== What you will do ==
Review the listing and copy each line that holds the word "attrs".

——

(* ===== verification/World.v ===== *)
(** * The world outside the process

    The clock, the Redis database, the Postgres tables, the random source and
    the log, as one state.  Every call that leaves the process consumes one
    step of an arbitrary environment: how long the call took and whether it was
    carried out and answered, never carried out, or carried out with its answer
    lost.  Theorems quantify over the environment, so they hold for every
    sequence of delays and failures. *)
From S2P Require Import Prelude GoNum GoStr Codec Json Errors PasteTypes Crypto Redis Pg.

(** What a client sees when a call fails on the way. *)
Inductive transport : Type := TCanceled | TDeadline | TIO (text : string).

Definition terr (k : transport) : error :=
  match k with
  | TCanceled => Canceled
  | TDeadline => DeadlineExceeded
  | TIO text => NewError text
  end.

Inductive Fate : Type :=
| Done
| NotRun (k : transport)
| AckLost (k : transport).

(** A call under a context that cannot be cancelled is not cancelled. *)
Definition fate_for (c : ctx) (f : Fate) : Fate :=
  if ctx_cancelable c then f
  else match f with
       | NotRun TCanceled | AckLost TCanceled => Done
       | _ => f
       end.

Section World.
Context `{RedisServer}.

Record World : Type := MkWorld {
  w_time : Z;                                   (* nanoseconds since the epoch *)
  w_redis : rdb;
  w_pg : Tables;
  w_env : list (N * Fate);                      (* delay before, and fate of, each call *)
  w_rand : nat -> byte;
  w_log : list (string * list (string * value)); (* newest last *)
  w_warned : gset string                        (* warnOnce of the rate limiter *)
}.

Definition set_redis (d : rdb) (w : World) : World :=
  MkWorld (w_time w) d (w_pg w) (w_env w) (w_rand w) (w_log w) (w_warned w).
Definition set_pg (t : Tables) (w : World) : World :=
  MkWorld (w_time w) (w_redis w) t (w_env w) (w_rand w) (w_log w) (w_warned w).

(** One step of the environment; an exhausted one answers at once. *)
Definition step (w : World) : Fate * World :=
  match w_env w with
  | [] => (Done, w)
  | (delay, fate) :: env =>
      (fate, MkWorld (w_time w + Z.of_N delay) (w_redis w) (w_pg w) env (w_rand w) (w_log w) (w_warned w))
  end.

(** [time.Now().UTC()] *)
Definition clock (w : World) : Z * World := let w' := snd (step w) in (w_time w', w').

(** The clock of the Redis server. *)
Definition server_ms (w : World) : Z := w_time w / Millisecond.

(** A round trip to Redis that runs [f] at the server, atomically. *)
Definition redis_do {A} (c : ctx) (f : Z -> rdb -> A * rdb) : M World A := fun w =>
  let '(fate, w) := step w in
  let '(a, d) := f (server_ms w) (w_redis w) in
  match fate_for c fate with
  | Done => (Ok a, set_redis d w)
  | NotRun k => (Err (terr k), w)
  | AckLost k => (Err (terr k), set_redis d w)
  end.

(** A round trip to Postgres: one statement, which is atomic, at the server's
    [now()]. *)
Definition pg_do {A} (c : ctx) (stmt : Z -> Tables -> res A * Tables) : M World A := fun w =>
  let '(fate, w) := step w in
  let '(r, t) := stmt (w_time w) (w_pg w) in
  match fate_for c fate with
  | Done => (r, set_pg t w)
  | NotRun k => (Err (terr k), w)
  | AckLost k => (Err (terr k), set_pg t w)
  end.

(** [crypto/rand] *)
Definition draw (n : nat) (w : World) : bytes * World :=
  (map (w_rand w) (seq 0 n),
   MkWorld (w_time w) (w_redis w) (w_pg w) (w_env w) (fun i => w_rand w (n + i)%nat) (w_log w) (w_warned w)).

Definition world_rand : RandOps World :=
  MkRandOps World (fun n w => let '(b, w') := draw n w in (Ok b, w')).

#[export] Instance world_rand_laws : RandLaws world_rand.
Proof. split. intros n w b w' [= <- <-]. by rewrite length_map, length_seq. Qed.

Definition write_log (msg : string) (attrs : list (string * value)) (w : World) : World :=
  MkWorld (w_time w) (w_redis w) (w_pg w) (w_env w) (w_rand w) (w_log w ++ [(msg, attrs)]) (w_warned w).

(** The part of the world the program's own stores hold. *)
Definition stores (w : World) : rdb * Tables := (w_redis w, w_pg w).

(** ** What a call can do *)

Lemma step_inv w fate w' :
  step w = (fate, w') -> w_time w <= w_time w' /\ stores w' = stores w.
Proof.
  unfold step, stores. destruct (w_env w) as [|[d f] env]; intros [= <- <-]; simpl; [done|].
  split; [lia|done].
Qed.

Lemma clock_inv w t w' :
  clock w = (t, w') -> w_time w <= t /\ w_time w' = t /\ stores w' = stores w.
Proof.
  unfold clock. destruct (step w) as [f w1] eqn:E. intros [= <- <-].
  apply step_inv in E as [? ?]. by split_and!.
Qed.

(** The outcomes of a Redis round trip: never carried out, or carried out at
    some instant and possibly not answered. *)
Lemma redis_do_inv {A} c (f : Z -> rdb -> A * rdb) w r w' :
  redis_do c f w = (r, w') ->
  w_time w <= w_time w' /\ w_pg w' = w_pg w /\
  ((w_redis w' = w_redis w /\ exists k, r = Err (terr k)) \/
   (w_redis w' = snd (f (server_ms w') (w_redis w)) /\
    (r = Ok (fst (f (server_ms w') (w_redis w))) \/ exists k, r = Err (terr k)))).
Proof.
  unfold redis_do. destruct (step w) as [fate w1] eqn:E. apply step_inv in E as [Ht Hs].
  unfold stores in Hs. injection Hs as Hr Hp. rewrite <-Hr.
  destruct (f (server_ms w1) (w_redis w1)) as [a d] eqn:Ef.
  destruct (fate_for c fate) as [|k|k]; intros [= <- <-]; cbn [w_time w_redis w_pg set_redis];
    (split; [done|]; split; [done|]).
  - right. change (server_ms (set_redis d w1)) with (server_ms w1). rewrite Ef. auto.
  - left. eauto.
  - right. change (server_ms (set_redis d w1)) with (server_ms w1). rewrite Ef. eauto.
Qed.

Lemma pg_do_inv {A} c (stmt : Z -> Tables -> res A * Tables) w r w' :
  pg_do c stmt w = (r, w') ->
  w_time w <= w_time w' /\ w_redis w' = w_redis w /\
  ((w_pg w' = w_pg w /\ exists k, r = Err (terr k)) \/
   (w_pg w' = snd (stmt (w_time w') (w_pg w)) /\
    (r = fst (stmt (w_time w') (w_pg w)) \/ exists k, r = Err (terr k)))).
Proof.
  unfold pg_do. destruct (step w) as [fate w1] eqn:E. apply step_inv in E as [Ht Hs].
  unfold stores in Hs. injection Hs as Hr Hp. rewrite <-Hp.
  destruct (stmt (w_time w1) (w_pg w1)) as [a d] eqn:Ef.
  destruct (fate_for c fate) as [|k|k]; intros [= <- <-]; cbn [w_time w_redis w_pg set_pg];
    (split; [done|]; split; [done|]).
  - right. rewrite Ef. auto.
  - left. eauto.
  - right. rewrite Ef. eauto.
Qed.

(** A run consumes a prefix of the environment. *)
Definition consumes (w w' : World) : Prop := exists k, w_env w' = drop k (w_env w).

#[export] Instance consumes_preorder : PreOrder consumes.
Proof.
  split; [intros w; by exists 0%nat|]. intros w1 w2 w3 [k Hk] [j Hj]. exists (k + j)%nat.
  by rewrite Hj, Hk, drop_drop.
Qed.

Lemma step_consumes w fate w' : step w = (fate, w') -> consumes w w'.
Proof.
  unfold step. destruct (w_env w) as [|[d f] env] eqn:E; intros [= <- <-].
  - reflexivity.
  - exists 1%nat. by rewrite E.
Qed.

Lemma clock_consumes w t w' : clock w = (t, w') -> consumes w w'.
Proof. unfold clock. destruct (step w) eqn:E. intros [= <- <-]. by apply step_consumes in E. Qed.

Lemma redis_do_consumes {A} c (f : Z -> rdb -> A * rdb) w r w' :
  redis_do c f w = (r, w') -> consumes w w'.
Proof.
  unfold redis_do. destruct (step w) as [fate w1] eqn:E. apply step_consumes in E.
  destruct (f _ _). by destruct (fate_for c fate); intros [= <- <-].
Qed.

Lemma pg_do_consumes {A} c (stmt : Z -> Tables -> res A * Tables) w r w' :
  pg_do c stmt w = (r, w') -> consumes w w'.
Proof.
  unfold pg_do. destruct (step w) as [fate w1] eqn:E. apply step_consumes in E.
  destruct (stmt _ _). by destruct (fate_for c fate); intros [= <- <-].
Qed.

(** With an environment that answers every call, a round trip is its function. *)
Lemma redis_do_calm {A} c (f : Z -> rdb -> A * rdb) w :
  w_env w = [] ->
  redis_do c f w =
    (Ok (fst (f (server_ms w) (w_redis w))), set_redis (snd (f (server_ms w) (w_redis w))) w).
Proof.
  intros He. unfold redis_do, step. rewrite He. destruct (f _ _) eqn:E. simpl.
  unfold fate_for. by destruct (ctx_cancelable c).
Qed.
End World.

(** ** The client library

    A command and the typed reading of its reply; an error reply of the server
    is an error of the call. *)
Section Client.
Context `{RedisServer} `{RedisClient}.

Definition run_cmd (c : ctx) (m : cmd) : M World reply :=
  r ← redis_do c (exec m);
  match r with
  | RError msg => throw (NewError msg)
  | r => mret r
  end.

Definition unexpected {A} : M World A := throw (NewError "redis: unexpected reply").

Definition client_Set (c : ctx) (k : string) (v : bytes) (expiration : Z) : M World unit :=
  run_cmd c (SET k v (px_of expiration)) ;; mret tt.

Definition client_SetNX (c : ctx) (k : string) (v : bytes) (expiration : Z) : M World bool :=
  r ← run_cmd c (SETNX k v (px_of expiration));
  match r with RInt n => mret (n =? 1) | _ => unexpected end.

Definition as_bytes (r : reply) : M World bytes :=
  match r with
  | RBulk b => mret b
  | RNil => throw RedisNil
  | _ => unexpected
  end.
Definition client_Get (c : ctx) (k : string) : M World bytes := run_cmd c (GET k) ≫= as_bytes.
Definition client_GetDel (c : ctx) (k : string) : M World bytes := run_cmd c (GETDEL k) ≫= as_bytes.

Definition client_Del (c : ctx) (k : string) : M World unit := run_cmd c (DEL k) ;; mret tt.

Definition client_HGetAll (c : ctx) (k : string) : M World (gmap string string) :=
  r ← run_cmd c (HGETALL k);
  match r with RMap h => mret h | _ => unexpected end.

Definition client_Ping (c : ctx) : M World unit := redis_do c (fun _ d => (tt, d)).

(** A single command: what it may do to the database, and that an answer is
    the documented one. *)
Lemma run_cmd_inv c m w r w' :
  run_cmd c m w = (r, w') ->
  w_time w <= w_time w' /\ w_pg w' = w_pg w /\
  (w_redis w' = w_redis w \/ w_redis w' = snd (exec m (server_ms w') (w_redis w))) /\
  match r with
  | Ok rep => w_redis w' = snd (exec m (server_ms w') (w_redis w)) /\
      rep = fst (documented m (server_ms w') (live (server_ms w') (w_redis w) (key_of m)))
  | Err e => (exists k, e = terr k) \/
      (exists msg, e = NewError msg /\
         fst (documented m (server_ms w') (live (server_ms w') (w_redis w) (key_of m))) = RError msg)
  | Panic => False
  end.
Proof.
  unfold run_cmd. intros Hr. go_unfold. destruct (redis_do c (exec m) w) as [r0 w0] eqn:E.
  apply redis_do_inv in E as (Ht & Hp & Hd). rewrite exec_reply in Hd.
  destruct Hd as [(Hd & k & ->)|(Hd & [-> |(k & ->)])]; simplify_eq/=.
  - eauto 10.
  - destruct (documented m _ _).1 eqn:Erep; simplify_eq/=; rewrite Erep; eauto 10.
  - eauto 10.
Qed.
End Client.

(** A world to run the definitions in: an empty database one second after the
    epoch's billionth second, and an environment that answers. *)
Definition empty_tables : Tables := MkTables [] [] [] 0.
Definition demo_world : @World map_server :=
  @MkWorld map_server (1700000000 * Second) (∅ : gmap string entry) empty_tables []
    (fun n => byte_of (Z.of_nat n)) [] ∅.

——

== Solution ==
Definition write_log (msg : string) (attrs : list (string * value)) (w : World) : World :=
  MkWorld (w_time w) (w_redis w) (w_pg w) (w_env w) (w_rand w) (w_log w ++ [(msg, attrs)]) (w_warned w).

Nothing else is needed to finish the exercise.